Prompting from the bench: Large-scale pretraining is not sufficient to prepare LLMs for ordinary meaning analysis

Abhishek Purushothama; Brandon Waldon; Junghyun Min; Nathan Schneider

arxiv: 2510.25356 · v3 · submitted 2025-10-29 · 💻 cs.CL

Prompting from the bench: Large-scale pretraining is not sufficient to prepare LLMs for ordinary meaning analysis

Abhishek Purushothama , Junghyun Min , Brandon Waldon , Nathan Schneider This is my paper

Pith reviewed 2026-05-18 03:04 UTC · model grok-4.3

classification 💻 cs.CL

keywords LLMsordinary meaninglegal interpretationprompt sensitivityrobustnesshuman correlation

0 comments

The pith

Large language models produce inconsistent ordinary meaning interpretations when prompt formats change slightly.

A machine-rendered reading of the paper's core claim, the machinery that carries it, and where it could break.

The paper examines whether LLMs can reliably identify the ordinary meaning of legal texts, an approach some legal scholars and judges have proposed using models for. Experiments reveal that minor rephrasings of the same question often produce contradictory outputs from the models. The authors also compare model answers against a dataset of human responses to similar legal questions and find only moderate agreement. These results question the assumption that pretraining data alone equips LLMs to handle ordinary meaning analysis in practice.

Core claim

For the models evaluated, slight changes to the format of a question can lead to wildly different conclusions about a text's ordinary meaning, creating a vulnerability that parties with an interest in the outcome could exploit. When compared to human responses on similar legal interpretation questions, the models show at best moderate correlation with human judgments, which falls short for applications with significant stakes.

What carries the argument

Controlled experiments that vary the format of legal interpretation prompts while holding the underlying question fixed, paired with correlation measurements against a human ordinary-meaning dataset.

If this is right

Legal practitioners cannot treat current LLMs as authoritative sources for ordinary meaning without additional safeguards.
Interested parties could influence outcomes by choosing particular prompt wordings.
Pretraining scale by itself does not produce the consistency required for legal interpretation tasks.
Any LLM use in this domain needs explicit robustness checks before deployment.

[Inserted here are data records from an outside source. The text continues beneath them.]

Lemma leads_bind_frames (m : Idx unit) (k : unit → Idx unit) g L :
  frames m g → (∀ g', core g' = core g → leads (k tt) g' L) → leads (m ≫= k) g L.
Proof.
  intros Hm Hk. apply spec_bind_returns. eapply returns_mono; [exact Hm|].
  intros [] g' Hg'. by apply Hk.
Qed.
Lemma leads_frames m g L : R (core g) L → frames m g → leads m g L.
Proof.
  intros HR Hm. apply spec_returns. eapply returns_mono; [exact Hm|].
  intros [] g' Hg. by rewrite Hg.
Qed.
Lemma leads_preserves (m : Idx unit) g L : R (core g) L → preserves m → leads m g L.
Proof. intros HR Hm. unfold leads, spec. by rewrite Hm. Qed.

(** A transfer inscription whose object is gone or empty has nothing to pay. *)
Lemma a_transfer_dead data L t sender :
  AL.Transfers L !! Data.CreateIdxKey data = Some (t, sender) →
  ABal.Pending (abal L t sender) !! Data.CreateIdxKey data = None → a_transfer data L = L.
Proof. intros E1 E2. unfold a_transfer. by rewrite E1, E2. Qed.

Lemma at_object g L t a l :
  R (core g) L → at_ (core g) t a = Some l →
  ∃ b y, G.Balances g !! l = Some b ∧ G.InscriptionsTickerInfoMap g !! t = Some y ∧
    let p := TickInfo.Decimals (TokenInfo.Deploy y) in
    0 ≤ p ≤ 18 ∧ bal_ok (C.valid (core g)) p t a b ∧ abal L t a = bal_abs b ∧
    heap_dec_ok p l (core g).
Proof.
  intros HR Hl. destruct (r_some _ _ HR _ _ _ Hl) as (b & x & Hb & Hx & Hok & Hab).
  destruct (core_heap_inv _ _ _ Hb) as (b' & Hb' & ->).
  destruct (core_ticker _ _ _ Hx) as (y & Hy & ->). exists b', y.
  destruct (r_tok_ok _ _ HR _ _ Hx) as (_ & Hp & _). pose proof Hok as (? & ? & ? & ? & ? & _).
  do 5 (split; [done|]). by exists (bcore b').
Qed.
(** [usersLpBalanceInPool[pkScript]] and [lpsBalance[poolPair]] *)
Definition lp_in_pool (poolPair pkScript : string) (m : BRC20ModuleSwapInfo) : option Decimal :=
  mjoin (Mod.LPTokenUsersBalanceMap m !! poolPair ≫= lookup pkScript).
Definition lp_of_user (poolPair pkScript : string) (m : BRC20ModuleSwapInfo) : option Decimal :=
  mjoin (Mod.UsersLPTokenBalanceMap m !! pkScript ≫= lookup poolPair).
(** The LP balance of a user, written to both maps. *)
Definition set_lp (poolPair pkScript : string) (inPool ofUser : option Decimal) : ModM unit :=
  modify (λ m, m
    <| Mod.LPTokenUsersBalanceMap ::= λ t,
         <[poolPair := <[pkScript := inPool]> (default ∅ (t !! poolPair))]> t |>
    <| Mod.LPTokenUsersBalanceUpdatedMap ::= union {[poolPair +:+ pkScript]} |>
    <| Mod.UsersLPTokenBalanceMap ::= λ t,
         <[pkScript := <[poolPair := ofUser]> (default ∅ (t !! pkScript))]> t |>).
Definition add_lp (poolPair pkScript : string) (amt : option Decimal) : ModM unit :=
  m ← get;
  lp ← lift (Add (lp_in_pool poolPair pkScript m) amt);
  set_lp poolPair pkScript lp lp.

(** [sqrt(reserve0 * reserve1)] *)
Definition root_k (i0 i1 : bool) (pool : BRC20ModulePoolTotalBalance) : outcome (option Decimal) :=
  k ← Mul (tick_balance i0 pool) (tick_balance i1 pool); Sqrt k.

(** LP issued to the fee address for the growth of [rootK]. *)
Definition lp_fee (i0 i1 : bool) (pool : BRC20ModulePoolTotalBalance) : outcome (option Decimal) :=
  rootK ← root_k i0 i1 pool;
  growth ← Sub rootK (Pool.LastRootK pool);
  num ← Mul (Pool.LpBalance pool) growth;
  den ← Mul rootK (Some (NewDecimal 5 0));
  den ← Add den (Pool.LastRootK pool);
  Div num den.
Definition issue_lp_fee (poolPair : string) (i0 i1 : bool) (feeRate : option Decimal)
    (pool : BRC20ModulePoolTotalBalance) : ModM BRC20ModulePoolTotalBalance :=
  if 0 <? Sign feeRate then
    lpFee ← lift (lp_fee i0 i1 pool);
    if 0 <? Sign lpFee then
      lp ← lift (Add (Pool.LpBalance pool) lpFee);
      let pool := pool <| Pool.LpBalance := lp |> in
      store_pool poolPair pool ;;
      m ← get;
      add_lp poolPair (Mod.LpFeePkScript m) lpFee ;;
      mret pool
    else mret pool
  else mret pool.

(** The reserve [token0] stands for. *)
Definition token_idx (token0 : string) (pool : BRC20ModulePoolTotalBalance) : bool :=
  negb (bool_decide (token0 = (Pool.Tick pool).1)).

(** [bal.SwapAccountBalance] minus or plus an amount, and its height. *)
Definition debit_swap (l : loc) (amt : option Decimal) : ModM unit :=
  mod_update l (λ b, swap ← Sub (MBal.SwapAccountBalance b) amt;
    Ret (b <| MBal.SwapAccountBalance := swap |>)).
Definition credit_swap (l : loc) (amt : option Decimal) : ModM unit :=
  mod_update l (λ b, swap ← Add (MBal.SwapAccountBalance b) amt;
    Ret (b <| MBal.SwapAccountBalance := swap |>)).
Definition set_height (h : Z) (l : loc) : ModM unit :=
  mod_store l (λ b, b <| MBal.UpdateHeight := h |>).
(** [bal.SwapAccountBalance.Cmp(amt) < 0] is an error. *)
Definition check_swap (l : loc) (amt : option Decimal) (msg : string) : ModM unit :=
  b ← mod_load l;
  c ← lift (Cmp (MBal.SwapAccountBalance b) amt);
  if c <? 0 then throw msg else mret tt.

(** ** Gas, pools, approvals and sends *)
Definition ProcessCommitFunctionGasFee (g : BRC20ModuleIndexer) (userPkScript : string)
    (gasAmt : option Decimal) : ModM unit :=
  m ← get;
  tokenBalance ← Module_GetUserTokenBalance (Mod.GasTick m) userPkScript;
  check_swap tokenBalance gasAmt "gas fee: token balance insufficient" ;;
  gasToBalance ← Module_GetUserTokenBalance (Mod.GasTick m) (Mod.GasToPkScript m);
  debit_swap tokenBalance gasAmt ;;
  credit_swap gasToBalance gasAmt ;;
  set_height (G.BestHeight g) tokenBalance ;;
  set_height (G.BestHeight g) gasToBalance.

Definition ProcessCommitFunctionDeployPool (g : BRC20ModuleIndexer) (f : SwapFunctionData) : ModM unit :=
  token0 ← lift (param f 0);
  token1 ← lift (param f 1);
  let poolPair := GetLowerInnerPairNameByToken token0 token1 in
  m ← get;
  if bool_decide (is_Some (Mod.SwapPoolTotalBalanceDataMap m !! poolPair)) then throw "deploy: twice" else
  modify (λ m, m <| Mod.LPTokenUsersBalanceMap ::= <[poolPair := ∅]> |>) ;;
  token0Amt ← lift (tick_amount token0 "0" g);
  token1Amt ← lift (tick_amount token1 "0" g);
  store_pool poolPair (Pool.mk 0 (token0, token1) (token0Amt, token1Amt) None None []).

Definition ProcessCommitFunctionDecreaseApproval (g : BRC20ModuleIndexer) (f : SwapFunctionData)
    : ModM unit :=
  token ← lift (param f 0);
  tokenAmtStr ← lift (param f 1);
  tokenAmt ← lift (tick_amount token tokenAmtStr g);
  tokenBalance ← Module_GetUserTokenBalance token (SwapFunction.PkScript f);
  check_swap tokenBalance tokenAmt "decreaseApproval: token balance insufficient" ;;
  mod_update tokenBalance (λ b,
    swap ← Sub (MBal.SwapAccountBalance b) tokenAmt;
    available ← Add (MBal.AvailableBalance b) tokenAmt;
    Ret (b <| MBal.SwapAccountBalance := swap |> <| MBal.AvailableBalance := available |>
           <| MBal.UpdateHeight := G.BestHeight g |>)).

(** [pkScript, _ := utils.GetPkScriptByAddress(addr)] *)
Definition script_of `{BtcAddr} (addr : string) : outcome string :=
  pk ← ignore_err (GetPkScriptByAddress addr); Ret (b2s (default [] pk)).

Definition ProcessCommitFunctionSend `{BtcAddr} (g : BRC20ModuleIndexer) (f : SwapFunctionData)
    : ModM unit :=
  addressTo ← lift (param f 0);
  pkScriptTo ← lift (script_of addressTo);
  token ← lift (param f 1);
  tokenAmtStr ← lift (param f 2);
  tokenAmt ← lift (tick_amount token tokenAmtStr g);
  tokenBalanceFrom ← Module_GetUserTokenBalance token (SwapFunction.PkScript f);
  check_swap tokenBalanceFrom tokenAmt "send: token balance insufficient" ;;
  tokenBalanceTo ← Module_GetUserTokenBalance token pkScriptTo;
  debit_swap tokenBalanceFrom tokenAmt ;;
  credit_swap tokenBalanceTo tokenAmt ;;
  set_height (G.BestHeight g) tokenBalanceFrom ;;
  set_height (G.BestHeight g) tokenBalanceTo.

(** A user's two LP records must agree, and cover the amount. *)
Definition check_lp_match (what poolPair pkScript : string)
    : ModM (option Decimal * option Decimal) :=
  m ← get;
  let userbalance := lp_in_pool poolPair pkScript m in
  let lpBalance := lp_of_user poolPair pkScript m in
  c ← lift (Cmp userbalance lpBalance);
  if negb (c =? 0) then throw (what +:+ ": user's tokenLp balance miss match")
  else mret (userbalance, lpBalance).
Definition check_lp_enough (what : string) (balances : option Decimal * option Decimal)
    (tokenLpAmt : option Decimal) : ModM unit :=
  c ← lift (Cmp balances.1 tokenLpAmt);
  if c <? 0 then throw (what +:+ ": user's tokenLp balance insufficient") else
  c ← lift (Cmp balances.2 tokenLpAmt);
  if c <? 0 then throw (what +:+ ": user's tokenLp balance insufficient") else mret tt.
Definition debit_lp (poolPair pkScript : string) (balances : option Decimal * option Decimal)
    (amt : option Decimal) : ModM unit :=
  inPool ← lift (Sub balances.1 amt);
  ofUser ← lift (Sub balances.2 amt);
  set_lp poolPair pkScript inPool ofUser.

Definition ProcessCommitFunctionSendLp `{BtcAddr} (f : SwapFunctionData) : ModM unit :=
  addressTo ← lift (param f 0);
  pkScriptTo ← lift (script_of addressTo);
  token0 ← lift (param f 1);
  token1 ← lift (param f 2);
  let poolPair := GetLowerInnerPairNameByToken token0 token1 in
  load_pool poolPair "sendlp: pool invalid" ;;
  m ← get;
  if bool_decide (Mod.LPTokenUsersBalanceMap m !! poolPair = None)
  then throw "sendlp: lps balance map missing pair" else
  if bool_decide (Mod.UsersLPTokenBalanceMap m !! SwapFunction.PkScript f = None)
  then throw "sendlp: users balance map missing user" else
  balances ← check_lp_match "sendlp" poolPair (SwapFunction.PkScript f);
  tokenAmtStr ← lift (param f 3);
  tokenLpAmt ← lift (fst <$> CheckAmountVerify tokenAmtStr 18);
  check_lp_enough "sendlp" balances tokenLpAmt ;;
  debit_lp poolPair (SwapFunction.PkScript f) balances tokenLpAmt ;;
  add_lp poolPair pkScriptTo tokenLpAmt.

(** ** Adding liquidity *)

(** What a deposit comes to: the two amounts taken, and the LP made for the pool
    and for the user. *)
Record deposit := mkDeposit {
    dep_amt0 : option Decimal;
    dep_amt1 : option Decimal;
    dep_pool : option Decimal;
    dep_user : option Decimal;
  }.

Definition min_lp : option Decimal := Some (NewDecimal 1000 18).

(** The first deposit locks 1000 units of LP. *)
Definition first_deposit (token0Amt token1Amt : option Decimal) : outcome deposit :=
  k ← Mul token0Amt token1Amt;
  lp ← Sqrt k;
  c ← Cmp lp min_lp;
  if c <? 0 then Error "addLiq: lp less than 1000" else
  user ← Sub lp min_lp;
  Ret (mkDeposit token0Amt token1Amt lp user).

(** Later deposits keep the ratio of the reserves. *)
Definition next_deposit (i0 i1 : bool) (pool : BRC20ModulePoolTotalBalance)
    (token0Amt token1Amt : option Decimal) : outcome deposit :=
  let r0 := tick_balance i0 pool in
  let r1 := tick_balance i1 pool in
  x ← Mul r1 token0Amt;
  token1AdjustAmt ← Div x r0;
  c ← Cmp token1Amt token1AdjustAmt;
  amts ← (if 0 <=? c then Ret (token0Amt, token1AdjustAmt)
          else x ← Mul r0 token1Amt; a ← Div x r1; Ret (a, token1Amt));
  x ← Mul (Pool.LpBalance pool) amts.1;
  lp0 ← Div x r0;
  x ← Mul (Pool.LpBalance pool) amts.2;
  lp1 ← Div x r1;
  c ← Cmp lp0 lp1;
  let lp := if 0 <? c then lp1 else lp0 in
  Ret (mkDeposit amts.1 amts.2 lp lp).

(** [lpForUser >= tokenLpAmt * (1000 - slippage) / 1000] *)
Definition check_add_slippage (lpForUser tokenLpAmt slippageAmt : option Decimal) : outcome unit :=
  s ← Sub (milli 1000) slippageAmt;
  x ← Mul tokenLpAmt s;
  expect ← Div x (milli 1000);
  c ← Cmp lpForUser expect;
  if c <? 0 then Error "addLiq: over slippage" else Ret tt.

(** [pool.TickBalance] of both tokens, then the LP supply and [LastRootK]. *)
Definition pool_deposit (bestHeight : Z) (i0 i1 : bool) (d : deposit)
    (pool : BRC20ModulePoolTotalBalance) : outcome BRC20ModulePoolTotalBalance :=
  b0 ← Add (tick_balance i0 pool) (dep_amt0 d);
  let pool := set_tick_balance i0 b0 pool in
  b1 ← Add (tick_balance i1 pool) (dep_amt1 d);
  let pool := set_tick_balance i1 b1 pool in
  lp ← Add (Pool.LpBalance pool) (dep_pool d);
  rootK ← root_k i0 i1 pool;
  Ret (pool <| Pool.LpBalance := lp |> <| Pool.UpdateHeight := bestHeight |>
            <| Pool.LastRootK := rootK |>).

Definition update_pool (poolPair : string)
    (f : BRC20ModulePoolTotalBalance → outcome BRC20ModulePoolTotalBalance) : ModM unit :=
  pool ← load_pool poolPair nil_deref;
  pool ← lift (f pool);
  store_pool poolPair pool.

(** From the deposit on: balances, LP and pool. *)
Definition add_liq_apply (g : BRC20ModuleIndexer) (f : SwapFunctionData)
    (poolPair token0 token1 : string) (i0 i1 first : bool) (d : deposit) : ModM unit :=
  token0Balance ← Module_GetUserTokenBalance token0 (SwapFunction.PkScript f);
  token1Balance ← Module_GetUserTokenBalance token1 (SwapFunction.PkScript f);
  check_swap token0Balance (dep_amt0 d) "addLiq: token0 balance insufficient" ;;
  check_swap token1Balance (dep_amt1 d) "addLiq: token1 balance insufficient" ;;
  debit_swap token0Balance (dep_amt0 d) ;;
  debit_swap token1Balance (dep_amt1 d) ;;
  set_height (G.BestHeight g) token0Balance ;;
  set_height (G.BestHeight g) token1Balance ;;
  add_lp poolPair (SwapFunction.PkScript f) (dep_user d) ;;
  when first (add_lp poolPair ZERO_ADDRESS_PKSCRIPT min_lp) ;;
  update_pool poolPair (pool_deposit (G.BestHeight g) i0 i1 d).

Definition ProcessCommitFunctionAddLiquidity (g : BRC20ModuleIndexer) (f : SwapFunctionData)
    : ModM unit :=
  tokens ← lift (function_tokens "func: addLiq poolPair invalid" g f);
  let '(token0, token1) := (tokens : string * string) in
  let poolPair := GetLowerInnerPairNameByToken token0 token1 in
  pool ← load_pool poolPair "addLiq: pool invalid";
  m ← get;
  if bool_decide (Mod.LPTokenUsersBalanceMap m !! poolPair = None) then throw "addLiq: users invalid" else
  token0AmtStr ← lift (param f (1 + offset g));
  token1AmtStr ← lift (param f (2 + offset g));
  tokenLpAmtStr ← lift (param f (3 + offset g));
  token0Amt ← lift (tick_amount token0 token0AmtStr g);
  token1Amt ← lift (tick_amount token1 token1AmtStr g);
  tokenLpAmt ← lift (parse_or_nil tokenLpAmtStr 18);
  slippageAmtStr ← lift (param f (4 + offset g));
  slippageAmt ← lift (parse_or_nil slippageAmtStr 3);
  let i0 := token_idx token0 pool in
  let i1 := negb i0 in
  let first := (Sign (tick_balance false pool) =? 0) && (Sign (tick_balance true pool) =? 0) in
  d ← (if first then lift (first_deposit token0Amt token1Amt) else
       fee ← lift (CheckAmountVerify (Mod.FeeRateSwap m) 3);
       if negb fee.2 then throw "addLiq: feerate swap invalid" else
       pool ← issue_lp_fee poolPair i0 i1 fee.1 pool;
       lift (next_deposit i0 i1 pool token0Amt token1Amt));
  lift (check_add_slippage (dep_user d) tokenLpAmt slippageAmt) ;;
  add_liq_apply g f poolPair token0 token1 i0 i1 first d.

(** ** Removing liquidity *)

(** The share of a reserve, and [amt >= want - want * slippage]. *)
Definition remove_share (i : bool) (pool : BRC20ModulePoolTotalBalance)
    (tokenLpAmt want slippageAmt : option Decimal) : outcome (option Decimal) :=
  x ← Mul (tick_balance i pool) tokenLpAmt;
  amt ← Div x (Pool.LpBalance pool);
  x ← Mul want slippageAmt;
  least ← Sub want x;
  c ← Cmp amt least;
  if c <? 0 then Error "removeLiq: over slippage" else Ret amt.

Where Pith is reading between the lines

These are editorial extensions of the paper, not claims the author makes directly.

The same prompt-sensitivity pattern may affect other interpretive tasks such as contract or regulatory analysis.
Standardized prompt templates or verification steps could reduce some of the observed inconsistency.
Hybrid human-plus-model workflows might be needed until models demonstrate greater stability.

Load-bearing premise

The specific prompt variations and legal questions tested here reflect the robustness challenges that would appear when LLMs are actually used by judges or scholars for ordinary meaning analysis.

What would settle it

A test in which legal experts apply LLMs to real cases using multiple equivalent prompt formats and consistently obtain the same ordinary-meaning conclusion across formats would challenge the central robustness claim.

read the original abstract

In the U.S. judicial system, a widespread approach to legal interpretation entails assessing how a legal text would be understood by an `ordinary' speaker of the language. Recent scholarship has proposed that legal practitioners leverage large language models (LLMs) to ascertain a text's ordinary meaning. But are LLMs up to the task? As textual interpretation questions arise in spheres ranging from criminal law to civil rights, we argue it is crucial that models not be taken as authoritative without rigorous evaluation. This work offers an empirical argument against LLM-assisted interpretation as recently practiced by legal scholars and federal judges, who reasoned the large amount of data that models see in training would enable models to illuminate how people ordinarily use certain words or phrases. In controlled experiments, we find failures in robustness which cast doubt on this assumption and raise serious questions about the utility of these models in practice. For the models in our evaluation, slight changes to the format of a question can lead to wildly different conclusions -- a vulnerability that parties with an interest in the outcome could exploit. Comparing with a dataset where people were asked similar legal interpretation questions, we see that these models are at best moderately correlated to human judgments -- not strong enough given the stakes in this domain.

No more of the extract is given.